Suasana malam yang sunyi dan senyap dengan gemerlap bintang di langit. Rendy yang dari tadi sore tak sadarkan diri, kini dapat membuka kedua matanya walau pandangannya kabur. Ada Anita dengan pakaian minimnya duduk di samping Rendy yang terbaring lemah.

"Anna mana, Kak?" tanya Rendy.

"Anna? Siapa tuh? Pacar kamu yang tadi nganter ke rumah? Udah pulang lah." jawab Anita.

"Dia gak apa-apa kan, Kak?"

"Aduh, Rendy. Badan udah kayak gini masih aja mikirin orang lain.
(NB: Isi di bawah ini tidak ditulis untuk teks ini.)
(** * Diamond-square heightmap generator ([experiments/fractal.py])

    A shallow embedding of the class [CoastlineGenerator] and the
    properties of its diamond-square core.

    - Python [int]s are [Z].
    - Python and numpy floats are the elements of a type [F] with the
      operations of the class [Num], and the engine is written once, for
      any such type.  The instance is [binary64]: IEEE 754 double
      precision on Rocq's primitive floats, what CPython and numpy
      compute.  Properties of the structure of a run (which cells are read
      and written, in which order, how many passes, how many draws) are
      proved for every instance; properties of the values are proved for
      [binary64], every operation rounded to nearest, ties to even.
    - The numpy array [self.heightmap] is a list of rows; indexing follows
      numpy (a negative index counts from the end, anything else out of
      range raises [IndexError]).
    - The module-global generator behind [random.random()] is a tape of
      draws and a position on it.
    - Methods are computations in a state-and-exception monad over the
      [World]: the engine object, the global generator, and a ghost
      [trace] that records the assignments to cells of the heightmap and
      the passes of the main loop.  The trace is written and never read
      ([obl_generate_coastline]). *)

From Stdlib Require Import ZArith QArith Qround Qabs Lqa Floats Uint63 List Lia Bool.
From stdpp Require Import base list.
Import ListNotations.
Local Open Scope Z_scope.

(** ** Python exceptions *)

Inductive exn : Type :=
| IndexError          (* array index out of range *)
| ZeroDivisionError   (* int / int with a zero divisor *)
| ValueError          (* int(nan); numpy: negative dimensions, array too big, min of empty *)
| OverflowError       (* int(inf), integer out of bounds for uint8 *)
| MemoryError         (* numpy could not allocate the array *)
| OutOfFuel.          (* not a Python exception: the loop budget of the model *)

(** ** Float arithmetic *)

Class Num (F : Type) : Type := {
  of_int : Z -> F;              (* float(k) for a Python int k *)
  fadd : F -> F -> F;
  fsub : F -> F -> F;
  fmul : F -> F -> F;
  fdiv : F -> F -> F;           (* numpy division: x/0 is nan or inf *)
  flt : F -> F -> bool;         (* x < y *)
  fle : F -> F -> bool;         (* x <= y *)
  isnan : F -> bool;
  to_int : F -> exn + Z         (* int(x): truncation toward zero *)
}.

Declare Scope num_scope.
Delimit Scope num_scope with num.
Infix "+" := fadd : num_scope.
Infix "-" := fsub : num_scope.
Infix "*" := fmul : num_scope.
Infix "/" := fdiv : num_scope.
Infix "<?" := flt : num_scope.
Infix "<=?" := fle : num_scope.

(** A decimal literal [n/d] of the source, e.g. [0.6] is [lit 6 10]. *)
Definition lit {F} `{Num F} (n d : Z) : F := (of_int n / of_int d)%num.

(** *** IEEE 754 binary64 *)

Definition float_of_int (z : Z) : float :=
  if z <? 0 then PrimFloat.opp (PrimFloat.of_uint63 (Uint63.of_Z (- z)))
  else PrimFloat.of_uint63 (Uint63.of_Z z).

Definition float_to_int (x : float) : exn + Z :=
  match Prim2SF x with
  | S754_zero _ => inr 0
  | S754_infinity _ => inl OverflowError
  | S754_nan => inl ValueError
  | S754_finite s m e =>
      let v := if 0 <=? e then Z.pos m * 2 ^ e else Z.pos m / 2 ^ (- e) in
      inr (if s then - v else v)
  end.

#[export] Instance binary64 : Num float := {
  of_int := float_of_int;
  fadd := PrimFloat.add;
  fsub := PrimFloat.sub;
  fmul := PrimFloat.mul;
  fdiv := PrimFloat.div;
  flt := PrimFloat.ltb;
  fle := PrimFloat.leb;
  isnan := PrimFloat.is_nan;
  to_int := float_to_int
}.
Pikirin diri sendiri dulu."

"Tasya gimana?"

"Tasya ada tuh di kamarnya sama Tante. Ada apa sih, Ren? Kamu bisa sampe berantem terus Tasya jadi begitu?" Anita kebingungan.

"Nanti dulu deh, Kak. Aku pusing."

"Ya udah, ini makan dulu. Tadi Anna buatin kamu nasi goreng sebelum dia pulang." Anita memberikan nasi goreng yang terletak di atas meja belajar Rendy.

"Udah dingin ya, Kak?"

"Udah aku panasin pakai microwave di dapur tadi."

Rendy mencoba untuk duduk dan makan masakan buatan Anna. Rendy memakannya dengan lahap. Mungkin dia sangat lapar karena baru sadarkan diri dari pertarungan hebat.

"Ini Mama atau Anna yang masak?" tanya Rendy.

"Anna. Mama sibuk tenangin Tasya dari tadi sore. Jadi, makan malam semua Anna yang masak." jawab Anita.

"Enak banget ini, Kak."

"Halah, dasar kamu. Badan kamu itu pikirin."

****

"Anna, makasih ya untuk hari ini." sent.

"Untuk apa? Gue pembawa sial kan buat lo." received.

"Nggak, justru lo adalah malaikat penolong gue." sent.

"Penolong gimana? Buktinya lo sampe pingsan dipukulin. Bahkan Tasya juga kena sialnya kan?" received.

"Coba deh lo pikir. Lo udah dua kali nolongin nyawa gue. Pertama, di rumah sakit. Kedua, di rumah itu. Kalau gak ada lo, mungkin gue sama Tasya udah mati di sana." sent.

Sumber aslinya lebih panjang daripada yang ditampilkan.